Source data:

(* ===== verification/PlanForm.v ===== *)
(** * Voyage setup (frontend/src/measurements/PlanForm.tsx, PaidDeclarationFields.tsx)

    The form as a machine: choose the voyage, copy the owner's declaration, choose the
    agencies; and the entry page of screens/Measurements.tsx that saves what it submits. *)
From S2P Require Import Prelude JsString Json Codec MeasurementTypes Host Samples Cargo CloseoutTypes Closeout Storage CloseoutStore CloseoutInvariants AppTypes Tariffs Endpoints ApiClient AgencyDirectory Voyages ReadingsWorkspace.

Inductive CargoKind := containers | tanker | bulk | general | vehicles.
#[export] Instance CargoKind_eq : EqDecision CargoKind. Proof. solve_decision. Defined.
(** [KINDS]: the template each kind stands for. *)
Definition kindTemplate (kind : CargoKind) : CargoTemplateType :=
  match kind with
  | containers => Containers | tanker => Tanker | bulk => Bulk | general => GeneralCargo | vehicles => Vehicles
  end.
Definition TANKER_PRODUCTS : list str :=
  [js "PMS — Premium Motor Spirit"; js "AGO — Automotive Gas Oil"; js "DPK — Dual Purpose Kerosene";
   js "ATK — Aviation Turbine Kerosene"; js "LPG — Liquefied Petroleum Gas"; js "Crude oil"].
Definition VEHICLE_TYPES : list str :=
  [js "Cars"; js "Buses"; js "Trucks"; js "Mafi trailer / HDV"; js "Motorcycles"; js "Other vehicles"].
Definition OTHER : str := js "__other".

Record ItemRow := mkRow {
  ir_id : Z; ir_product : str; ir_description : str; ir_quantity : str; ir_unit : QuantityUnit }.
Record Details := mkDetails {
  dt_location : str; dt_leadSurveyor : str; dt_scheduledAt : str; dt_endsAt : str; dt_notes : str }.
Record ParticipantInput := mkParticipantInput {
  pi_agencyId : option (option str); pi_name : str; pi_role : str; pi_representative : str;
  pi_requiredSubmission : bool; pi_requiredApproval : bool }.
Record PlanInput := mkPlanInput {
  in_callId : str; in_title : str; in_scheduledAt : str; in_endsAt : option str; in_location : str;
  in_method : str; in_stage : str; in_scope : str; in_leadSurveyor : str; in_notes : str;
  in_participants : list ParticipantInput; in_lines : list CargoLineInput }.
(* ===== verification/GuestForm.v ===== *)
(** * The agency's own form (frontend/src/measurements/GuestAgencyReading.tsx, AgencyReadingPage.tsx)

    Opening a secure link, the form of one reading, and the receipt with the other agencies'
    completed readings. *)
From S2P Require Import Prelude JsString Json Codec MeasurementTypes Host Samples Helpers Comparison Uri Endpoints AgencyDirectory GuestPortal.

(** ** Data (guestTypes.ts) *)

(** [Omit<CargoLine, "manifestQuantity" | "baselineReference">] *)
Record GuestCargoLine := mkGuestLine {
  gl_id : str; gl_description : str; gl_category : str; gl_direction : str; gl_containerSize : str;
  gl_loadStatus : str; gl_unit : QuantityUnit; gl_basis : str }.
Record PeerReading := mkPeerReading { pl_lineId : str; pl_status : LineStatus; pl_quantity : option str }.
(** [submitted] is [status === "submitted"]; the server's answer is not validated further. *)
Record GuestSubmittedReport := mkOwnReport {
  or_id : str; or_participantId : str; or_submittedAt : str; or_submitted : bool; or_input : GuestReadingInput }.
Record GuestPeerReport := mkPeerReport {
  pr_id : str; pr_participantId : str; pr_agencyName : str; pr_agencyRole : str; pr_submittedAt : str;
  pr_submitted : bool; pr_lines : list PeerReading }.
Record GuestReadingContext := mkReadingContext {
  cx_contextId : str; cx_agencyId : str; cx_agencyName : str; cx_agencyRole : str; cx_representative : str;
  cx_lines : list GuestCargoLine; cx_ownReport : option GuestSubmittedReport;
  cx_completedPeers : list GuestPeerReport; cx_inputFingerprint : str }.

Definition scopeLabel (line : GuestCargoLine) : str :=
  cargoScopeLabel (Some (gl_direction line)) (Some (gl_containerSize line)) (Some (gl_loadStatus line)).
Definition cargoLabel (line : GuestCargoLine) (lines : list GuestCargoLine) : str :=
  let scope := scopeLabel line in
  let label := join (js " · ") (filterb truthy [gl_description line; scope]) in
  if (1 <? length (filterb (λ item, streq (gl_description item) (gl_description line)
                                    && streq (scopeLabel item) scope) lines))%nat
  then label ++ js " · item " ++ printZ (findIndex (λ item, streq (gl_id item) (gl_id line)) lines + 1)
  else label.
Definition unitWord (line : GuestCargoLine) : str :=
  match gl_unit line with
  | tonnes => js "tonnes"
  | m3 => js "m³"
  | count => if streq (gl_category line) (js "Container") then js "containers"
             else if streq (gl_category line) (js "Vehicle") then js "vehicles" else js "items"
  end.

(** ** The form *)

Record GuestFormState := mkGuestForm {
  gf_representative : str; gf_observedAt : str; gf_sourceReference : str; gf_notes : str;
  gf_lines : list SubmissionLine; gf_openNotes : list str; gf_pending : bool; gf_error : option str }.
(** [now] is [localDateTime()]. *)
Definition openGuestForm (context : GuestReadingContext) (now : str) : GuestFormState :=
  mkGuestForm (cx_representative context) now [] []
    (map (λ line, mkSubmissionLine (gl_id line) reported None []) (cx_lines context)) [] false None.

Definition withLines (lines : list SubmissionLine) (s : GuestFormState) : GuestFormState :=
  mkGuestForm (gf_representative s) (gf_observedAt s) (gf_sourceReference s) (gf_notes s) lines (gf_openNotes s)
    (gf_pending s) (gf_error s).
Definition update (id : str) (patch : SubmissionLine → SubmissionLine) (s : GuestFormState) : GuestFormState :=
  withLines (map (λ line, if streq (sl_lineId line) id then patch line else line) (gf_lines s)) s.
(** The inputs of a line: its quantity, [null] when emptied; its note; and the switch between
    a figure and "not applicable". *)
Definition typeQuantity (value : str) (line : SubmissionLine) : SubmissionLine :=
  mkSubmissionLine (sl_lineId line) (sl_status line) (if isEmpty value then None else Some value) (sl_note line).
Definition typeNote (value : str) (line : SubmissionLine) : SubmissionLine :=
  mkSubmissionLine (sl_lineId line) (sl_status line) (sl_quantity line) value.
Definition notApplicable (line : SubmissionLine) : bool := bool_decide (sl_status line = not_applicable).
Definition toggleApplicable (line : SubmissionLine) : SubmissionLine :=
  if notApplicable line then mkSubmissionLine (sl_lineId line) reported None []
  else mkSubmissionLine (sl_lineId line) not_applicable None (sl_note line).
Definition openNote (id : str) (s : GuestFormState) : GuestFormState :=
  mkGuestForm (gf_representative s) (gf_observedAt s) (gf_sourceReference s) (gf_notes s) (gf_lines s)
    (gf_openNotes s ++ [id]) (gf_pending s) (gf_error s).
Definition typeDetails (representative observedAt sourceReference notes : str) (s : GuestFormState) : GuestFormState :=
  mkGuestForm representative observedAt sourceReference notes (gf_lines s) (gf_openNotes s) (gf_pending s) (gf_error s).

Exercise requirements:
Please transcribe the data above without changes, from its first line to its "agencies; and the" line, and leave out anything past that.

Answer to this task:
(* ===== verification/PlanForm.v ===== *)
(** * Voyage setup (frontend/src/measurements/PlanForm.tsx, PaidDeclarationFields.tsx)

    The form as a machine: choose the voyage, copy the owner's declaration, choose the
    agencies; and the entry page of screens/Measurements.tsx that saves what it submits. *)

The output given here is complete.